You mentioned, Glurl, at the Great Lakes Environmental Research Lab, right? And what's nice about places like that, and I'm not sure about the Large Lakes Observatory and the work you do, is it's not as project-based as academic work tends to be, right? A challenge with academic work is a lot of times with faculty members, and I'm one, you go and you get a grant, you do a project, and then you need to move on to the next project.

If you can keep something going, great, but if not, you move on. And so these government data sets have a different incentive structure and are really, really valuable.

[Jay Austin]
And so I'll point out that the data set that we've collected over nearly 20 years now has been entirely project-based. It's Joe got a grant, now we have a mooring there. Then Jay got a grant, then we had a mooring there.

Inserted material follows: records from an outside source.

(** The direction a built segment carries: the difference of its end
    points over its length, which is positive. *)
Lemma buildSegments_dir (connId : Z) (points : list Point) (seg : LineSegment) :
  seg ∈ buildSegments connId points →
  let diff := sub (LineSegment.p2 seg) (LineSegment.p1 seg) in
  LineSegment.len seg = len diff
  ∧ (0 <? len diff) = true
  ∧ LineSegment.dir seg = {| Point.x := Point.x diff / len diff;
                             Point.y := Point.y diff / len diff |}.
Proof.
  unfold buildSegments. intros Hin.
  apply list_elem_of_omap in Hin as ([p1 p2] & Hpair & Hseg).
  destruct (0 <? len (sub p2 p1)) eqn:Hlen; [|done].
  injection Hseg as <-. simpl. split; [done|]. split; [done|].
  unfold normalize. by rewrite (positive_not_zero _ Hlen).
Qed.

(** X9. Every entry of the returned map, under an id k, draws the last
    line built for k.  If that line has no segment (all points of the
    connection coincide) the path is empty and there is no end point.
    Otherwise the path is one move (M) to the start of the first segment
    followed by lines (L) and curves (Q) only, ending in a line to the end of
    the last segment; and the end point lies 4.5 back from that end along
    the last segment: at p2 - (p2 - p1) / |p2 - p1| * 4.5, coordinate by
    coordinate, with |p2 - p1| positive. *)
Theorem path_shape (connections : list Connection) (items : list CanvasItem)
    (finalPaths : gmap Z PathMetadata) (k : Z) (pm : PathMetadata) :
  calculateManualPathsWithBridges connections items = Return finalPaths →
  finalPaths !! k = Some pm →
  ∃ rawLines connectionWaypoints before line after,
    buildGeometry connections items [] ∅ = Return (rawLines, connectionWaypoints)
    ∧ rawLines = before ++ line :: after
    ∧ RawLine.id line = k
    ∧ (∀ l, l ∈ after → RawLine.id l ≠ k)
    ∧ match RawLine.segments line with
      | [] => PathMetadata.pathData pm = [] ∧ PathMetadata.endPoint pm = None
      | firstSeg :: _ =>
          ∃ body lastSeg,
            last (RawLine.segments line) = Some lastSeg
            ∧ PathMetadata.pathData pm = M (LineSegment.p1 firstSeg) :: body
            ∧ (∀ p, M p ∉ body)
            ∧ last body = Some (L (LineSegment.p2 lastSeg))
            ∧ let p1 := LineSegment.p1 lastSeg in
              let p2 := LineSegment.p2 lastSeg in
              let diff := sub p2 p1 in
              (0 <? len diff) = true
              ∧ PathMetadata.endPoint pm
                = Some {| Point.x := Point.x p2 - Point.x diff / len diff * 4.5;
                          Point.y := Point.y p2 - Point.y diff / len diff * 4.5 |}
      end.
Proof.
  intros Hcalc Hk.
  destruct (calculate_inv _ _ _ Hcalc) as (rawLines & cw & Hgeo & ->).
  apply fold_insert_lookup_split in Hk as (before & line & after & Hsplit & Hid & Hafter & ->).
  exists rawLines, cw, before, line, after. repeat (split; [done|]).
  pose proof (renderLine_shape (flat_map RawLine.segments rawLines) cw line) as H.
  cbv zeta in H. destruct (RawLine.segments line) as [|firstSeg rest] eqn:Hsegs; [done|].
  destruct H as (body & lastSeg & Hlast & Hpath & Hno & Hend & Hpoint).
  exists body, lastSeg. repeat (split; [done|]). intros p1 p2 diff.
  assert (line ∈ rawLines) as Hline.
  { rewrite Hsplit. apply elem_of_app. right. apply list_elem_of_here. }
  apply (buildGeometry_lines _ _ _ _ _ _ Hgeo) in Hline
    as [[]%elem_of_nil|(conn & bends & _ & Hroute)].
  destruct (routeConnection_inv _ _ _ _ Hroute) as (? & ? & ? & ? & _ & _ & _ & _ & Hinv).
  cbv zeta in Hinv. destruct Hinv as [_ Hline].
  assert (lastSeg ∈ RawLine.segments line) as Hin.
  { rewrite Hsegs. apply last_Some in Hlast as [front ->].
    apply elem_of_app. right. apply list_elem_of_here. }
  rewrite Hline in Hin. simpl in Hin.
  destruct (buildSegments_dir _ _ _ Hin) as (_ & Hpos & Hdir).
  split; [exact Hpos|]. rewrite Hpoint, Hdir. reflexivity.
Qed.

And then Sam got a grant, then we have a mooring there. Or nobody has a grant, but Dr. Minor is going to be out at that site, and there's an extra bunk, and I'll tag along. And so we have managed to string this along with duct tape and wire ties for 20 years, and it is an incredibly valuable resource.

It would be nice, I would love to see it institutionalized, but that's not where we're at.

[Carolyn Foley]
And so what type of sensors do you have on these platforms?

[Jay Austin]
All kinds of things. And so the primary thing, and the thing that was the focus of the paper that we're talking about right now, is temperature structure. And we measure that by putting instruments called thermistors, it's a fancy word for a temperature sensor, and we attach them to a steel cable.

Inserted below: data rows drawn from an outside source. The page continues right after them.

(** The durable spans extracted for a batch, when extraction succeeds. *)
Lemma span_rows_inv (user : User) (mapping : gmap string (Saved LabelType))
    (pairs : list (SpanL * Saved Example)) (labels : list LabelModel) :
  comprehension (span_row user mapping) pairs = Ok labels →
  ∃ rows, labels = Span <$> rows ∧
    Forall2 (λ p d, ∃ ty, mapping !! span_label p.1 = Some ty ∧ d = span_model user ty p)
      pairs rows.
Proof.
  intros Hc%comprehension_Ok_inv.
  induction Hc as [|p m pairs labels Hp _ (rows & -> & Hrows)].
  - exists []. split; [done|constructor].
  - apply span_row_Ok_inv in Hp as (ty & Hty & ->).
    exists (span_model user ty p :: rows). split; [done|]. constructor; eauto.
Qed.

(** The run of [RelationExamples.create_label], stage by stage. *)
Lemma relation_create_label_run (records : list Record.t) (project : Project)
    (user : User) (examples : list (Saved Example)) (st : Store) :
  RelationExamples.create_label records project user examples st =
    match comprehension (span_row user (mapping_of st project SpanType))
            (span_pairs records examples) with
    | Raise e => (Raise e, st)
    | Ok labels =>
        match comprehension model_uuid labels with
        | Raise e => (Raise e, st)
        | Ok uuids =>
            match Objects.Span_bulk_create labels st with
            | (Raise e, st1) => (Raise e, st1)
            | (Ok _, st1) =>
                match RelationExamples.build_id_to_span (uuid_to_span_of st1 uuids)
                        (LSpan <$> batch_spans records) with
                | Raise e => (Raise e, st1)
                | Ok id_to_span =>
                    match comprehension
                            (relation_row user (mapping_of st project RelationType)
                               (mkKwargs (Some id_to_span)))
                            (relation_pairs records examples) with
                    | Raise e => (Raise e, st1)
                    | Ok relations => Objects.Relation_bulk_create relations st1
                    end
                end
            end
        end
    end.
Proof.
  unfold RelationExamples.create_label.
  unfold mbind at 1, M_bind at 1. rewrite create_mapping_run.
  unfold mbind at 1, M_bind at 1. rewrite create_mapping_run.
  unfold mbind at 1, M_bind at 1, lift at 1. rewrite extract_labels_spans.
  destruct (comprehension (span_row _ _) _) as [labels|e]; [|done].
  unfold mbind at 1, M_bind at 1, lift at 1.
  destruct (comprehension model_uuid labels) as [uuids|e]; [|done].
  unfold mbind at 1, M_bind at 1.
  destruct (Objects.Span_bulk_create labels st) as [[[]|e] st1]; [|done].
  rewrite original_spans_batch.
  unfold mbind at 1, M_bind at 1, Objects.Span_filter_uuid_in, query.
  fold (uuid_to_span_of st1 uuids).
  unfold mbind at 1, M_bind at 1, lift at 1.
  destruct (RelationExamples.build_id_to_span _ _) as [id_to_span|e]; [|done].
  unfold mbind at 1, M_bind at 1, lift at 1. rewrite extract_labels_relations.
  by destruct (comprehension (relation_row _ _ _) _).
Qed.

Lemma comprehension_is_Ok {A B} (f : A → result B) (l : list A) :
  (∀ x, x ∈ l → is_Ok (f x)) → is_Ok (comprehension f l).
Proof.
  induction l as [|x l IH]; intros Hall; [by eexists|].
  destruct (Hall x) as [y Hy]; [by left|].
  destruct IH as [ys Hys]; [intros z Hz; apply Hall; by right|].
  exists (y :: ys). cbn [comprehension]. by rewrite Hy, Hys.
Qed.

Lemma comprehension_Raise_inv {A B} (f : A → result B) (l : list A) (e : exn) :
  comprehension f l = Raise e → ∃ x, x ∈ l ∧ f x = Raise e.
Proof.
  induction l as [|x l IH]; [done|]. cbn [comprehension].
  destruct (f x) as [y|e'] eqn:Hx; simpl.
  - destruct (comprehension f l) as [ys|e'']; simpl; [done|].
    intros [= ->]. destruct IH as (x' & Hin & Hx'); [done|].
    exists x'. split; [by right|done].
  - intros [= ->]. exists x. split; [by left|done].
Qed.

#[global] Instance Span_inj : Inj (=) (=) Span.
Proof. by intros ?? [=]. Qed.

Lemma Span_bulk_create_run (rows : list SpanModel) (st : Store) :
  Objects.Span_bulk_create (Span <$> rows) st = (Ok (), with_new_spans st rows).
Proof. unfold Objects.Span_bulk_create. by rewrite comprehension_as_span. Qed.

Lemma Relation_bulk_create_run (rows : list RelationModel) (st : Store) :
  Objects.Relation_bulk_create (Relation <$> rows) st = (Ok (), with_new_relations st rows).
Proof. unfold Objects.Relation_bulk_create. by rewrite comprehension_as_relation. Qed.

Lemma Relation_bulk_create_spans (objs : list LabelModel) (st : Store) :
  spans (Objects.Relation_bulk_create objs st).2 = spans st.
Proof.
  unfold Objects.Relation_bulk_create. by destruct (comprehension as_relation objs).
Qed.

So we have an anchor that sits on the bottom of the lake, we have a piece of steel cable that goes up to a subsurface float that sits about 10 meters or 30 feet below the surface, and then we bolt these thermistors at various depths from as close to the surface as we can get all the way to the bottom. And so in some years, we might have, I don't know, a dozen of these at different depths. For a couple years, because I was very interested in vertical structure, we had 90 of these thermistors.

[Carolyn Foley]
90? Oh my gosh.

[Jay Austin]
That was a lot of work.

Just downloading it, everything took a day or something like that. But you learn, you can ask different questions with a data set like that that you can't with just, you know, a dozen thermistors. We also have instruments called acoustic Doppler current profilers that measure currents.

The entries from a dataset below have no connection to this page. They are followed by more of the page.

(** * Chronology row generator of lifetools

    A shallow embedding of the calendar, era and zodiac code shared by
    [generate_years_v9.py] and the Streamlit variants
    ([generate_years_v10_streamlit.py] .. [generate_years_v14_streamlit.py]),
    followed by the properties the specification states about it, and of
    the list handling of the PDF and image mergers
    ([mergepdf_streamlit.py], [mergepdf_streamlit_v2.py],
    [images_to_pdf_streamlit.py]).

    Python values are modelled as follows.
    - [int] is [Z] (unbounded); [//] and [%] with a positive divisor are
      [Z.div] and [Z.modulo], which round the same way.
    - the month names and the labels are [string]s; a dict with string keys
      is a [gmap string _], [d[k]] raises [KeyError] on a missing key and
      [d.get(k, dflt)] does not.
    - a row is a Python list mixing [int] and [str]: a [list cell].
    - an exception is the [Raise] case of [result].
    - the display name given by the user may hold any Unicode character, so
      it is a list of code points. *)

From Stdlib Require Import Ascii.
From stdpp Require Import base numbers option list strings gmap pretty sorting.

Local Open Scope Z_scope.

(** ** Exceptions and the result monad *)

Inductive exn : Type :=
  | KeyError (key : string)
  | ValueError
  | IndexError
  | LoopBudget.

Inductive result (A : Type) : Type :=
  | Ok (a : A)
  | Raise (e : exn).
Arguments Ok {A} a.
Arguments Raise {A} e.

Global Instance result_ret : MRet result := λ A a, Ok a.
Global Instance result_bind : MBind result := λ A B f r,
  match r with
  | Ok a => f a
  | Raise e => Raise e
  end.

I've used the backscatter information from ADCPs to look at zooplankton migration. We have a platform funded by the Great Lakes Observing System, GLOSS, shout out, for what we call the Lake Superior Ecological Observatory. And so not only do we have a big array of thermistors, I think we have 60 at that site right now, we have a pair of these Doppler current profilers.

We have another one that's acting strictly as an echo sander, giving us high vertical resolution images of zooplankton migration. We have sediment traps and sequential water samplers. We have a water quality platform provided to us by Rayon over in Windsor.

And so all of that is at that one location, has been there since last August.

[Stuart Carlton]
Is this the same place, way back in episode 60, we spoke with Rosalind Putland about her research on the soundscape ecology. And I just pulled up her paper, Song of Ice and Vessels, and noticed that you were the second author on there. So worlds are coming together.

[Jay Austin]
Yep. And I actually have an undergraduate student working on expanding some of that acoustic work this summer.

[Carolyn Foley]
That's really cool.

That's really cool. Okay.

[Stuart Carlton]
All right. So let's pull it back into the paper, although I could talk about data nerd stuff all day. But so this strikes me, when I saw the abstract to this, I was like, this is weird that we don't know anything or we don't know very much across the Great Lakes about their stratification in the winter, right? So this strikes me as a pretty major effort.

[Jay Austin]
Yeah. And I will admit, and I don't let my coauthors hear this, but I wrote this paper out of a sense of frustration at some level, but there was all this really great data out there that really had not been exploited. We're all busy people.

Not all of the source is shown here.